Before encountering a hospital that MASS Design developed in Rwanda, Glass said, he had not seriously considered the relationship between health outcomes and building design. “If you had called me seven years ago to talk about buildings and health, I would have blown you off,” he said. Today, Glass is eager to see more collaborations with human-centered design firms, like MASS Design, in the field of global health.
Comparing the treatment center to the tents, Pape is blunt: “It was like going from hell to paradise.”
Amie Shao, who helped lead MASS Design’s work in Haiti, reflected: “When we started, our goal was simply to help Gheskio do their work better in treating their patients in a more dignified setting. We realized, however, that architecture could not only help treat these diseases after the fact, but prevent the spread of disease in the first place by controlling recontamination. In all of our work, we seek to proactively challenge many of the underlying risks and issues that global health faces.”
To be sure, the cholera treatment center is not solely responsible for halting the spread in Gheskio’s target area. Gheskio also developed a robust water chlorination program and maintains its own factory to produce chlorine. The organization also supports and participates in broad efforts by the Ministry of Health to raise public awareness about symptoms and the risk of contamination throughout the country.
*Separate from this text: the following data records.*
(* ===== verification/DiskLaws.v ===== *)
(** What the disk store promises: [src/internal/storage/disk.go].

    [disk_shapes] reads the tables and the files as a map of shapes.  A save is
    an insertion into that map, a load lists it, a compaction leaves it as it
    is and no file without a row; and an operation that fails, or a process
    that dies in its middle, changes no other shape. *)

From Stdlib Require Import Ascii String ZArith NArith Lia.
From S2P Require Import Prelude GoValue JsonText Storage Paths DiskStore.

#[local] Set Warnings "-clear-no-such-hyp".

(** * Definitions *)

(** ** What the disk holds *)

Fixpoint read_all (files : gmap string string) (paths : list string) : result diskError (list raw) :=
  match paths with
  | [] => Ok []
  | path :: rest =>
      match files !! Clean path with
      | None => Err ErrNotExist
      | Some data =>
          match decode_chunk data, read_all files rest with
          | Ok chunk, Ok changes => Ok (chunk ++ changes)
          | Err e, _ | _, Err e => Err e
          end
      end
  end.

Definition stored_changes (s : DiskStore) (h : string) : result diskError (list raw) :=
  read_all (ds_files s) (sort_strings (map chunk_path (chunk_rows h (ds_tables s)))).

Definition or_invalid (r : result diskError (list raw)) : list raw :=
  match r with Ok changes => changes | Err _ => invalid_changes end.

Definition disk_shapes (s : DiskStore) : gmap string PersistedShape :=
  map_imap (fun h row => Some (row_shape h row (or_invalid (stored_changes s h)))) (tbl_shapes (ds_tables s)).

(** What is kept of a shape: the time to the second, and no change of a
    deleted one. *)
Definition on_disk (p : PersistedShape) : PersistedShape :=
  mkPersisted (ps_Handle p) (ps_Hash p) (ps_Definition p) (ps_Schema p) (ps_Snapshot p) (ps_Materialized p)
    (ps_CurrentOffset p) (ps_LastAccess p / 1000000000 * 1000000000) (ps_Generation p) (ps_Deleted p)
    (if ps_Deleted p then [] else ps_Changes p).

Definition with_changes (p : PersistedShape) (changes : list raw) : PersistedShape :=
  mkPersisted (ps_Handle p) (ps_Hash p) (ps_Definition p) (ps_Schema p) (ps_Snapshot p) (ps_Materialized p)
    (ps_CurrentOffset p) (ps_LastAccess p) (ps_Generation p) (ps_Deleted p) changes.

(** A shape whose chunks cannot be read. *)
Definition unreadable (p : PersistedShape) : PersistedShape := with_changes p invalid_changes.

(** ** The invariant *)

Definition chunk_file (d h : string) (seq : Z) : string := d +:+ "/" +:+ sanitizePath h +:+ "/" +:+ chunk_name seq.

(** The largest number of chunks whose paths are in the order of their
    numbers. *)
Definition max_chunks : nat := N.to_nat 1000000.

(** A shape that has chunks is live and counts at least as many changes; the
    chunks are numbered from zero and lie at their paths; no two shapes share a
    directory; what can be read of a log is as long as its count. *)
Record disk_ok (s : DiskStore) : Prop := {
  ok_dir : clean_dir (ds_chunkDir s);
  ok_tx : ds_tx s = None;
  ok_bound h : (length (chunk_rows h (ds_tables s)) <= max_chunks)%nat;
  ok_rows h i r : chunk_rows h (ds_tables s) !! i = Some r ->
    chunk_seq r = Z.of_nat i /\ chunk_path r = chunk_file (ds_chunkDir s) h (Z.of_nat i);
  ok_shape h : chunk_rows h (ds_tables s) <> [] ->
    exists row, tbl_shapes (ds_tables s) !! h = Some row /\ row_deleted row = 0 /\ Z.of_nat (length (chunk_rows h (ds_tables s))) <= row_change_count row;
  ok_distinct h k : is_Some (tbl_shapes (ds_tables s) !! h) -> is_Some (tbl_shapes (ds_tables s) !! k) ->
    sanitizePath h = sanitizePath k -> h = k;
  ok_count h row l : tbl_shapes (ds_tables s) !! h = Some row -> stored_changes s h = Ok l ->
    row_change_count row = Z.of_nat (length l);
  ok_files p : is_Some (ds_files s !! p) -> Clean p = p
}.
And Gheskio joined forces with Partners in Health to get cholera vaccines approved in Haiti. Euvichol, a vaccine that can be administered orally and lasts up to 30 days without refrigeration, costs less than $2 per dose. “We would need a budget of less than $50 million for universal coverage for all of Haiti,” Pape estimates.
Gheskio’s Cholera Treatment Center was ultimately built for $750,000. Pape now predicts that the organization will have recouped that cost in just three years. Haiti needs a modern, countrywide water and sanitation system, but it’s unclear where the money will come from. In the meantime, Gheskio’s center has saved many lives.
By uniquely combining patient care with on-site water treatment, Gheskio’s center also holds lessons for other regions struggling to contain cholera or facing it in the future. Globally, the World Health Organization estimates there are between 1.3 million and four million cases of cholera annually in 42 countries, with 21,000 to 143,000 cholera-related deaths each year. This year, Somalia saw a major resurgence of the disease, with over 50,000 people infected. About 1,000 died.
In the three years since Gheskio’s Cholera Treatment Center opened, the facility has remained in constant use because those outside the organization’s target area continue to be exposed to contaminated water. It has admitted over 10,000 patients to date, including over 7,000 who were hospitalized. Eighty-three percent of those patients came from outside of Gheskio’s catchment area.
While cholera reports in Haiti were on the rise in 2015 and 2016 at upward of 25,000 cases annually, the country saw a decrease in 2017, which Pape attributes to higher-than-normal rainfall in the region. Of the 100 beds, no more than a third were occupied at any time this year, with as few as a handful of patients at times. The risk for outbreaks remains high, however, and the disease’s countrywide eradication is still years away.
“Haiti’s recently elected government, and the president particular, is focused on universal oral cholera vaccine as well as home chlorination,” Pape reports. “If we get the vaccines and if we pursue home chlorination, I truly believe we can rid of cholera within four to five years.”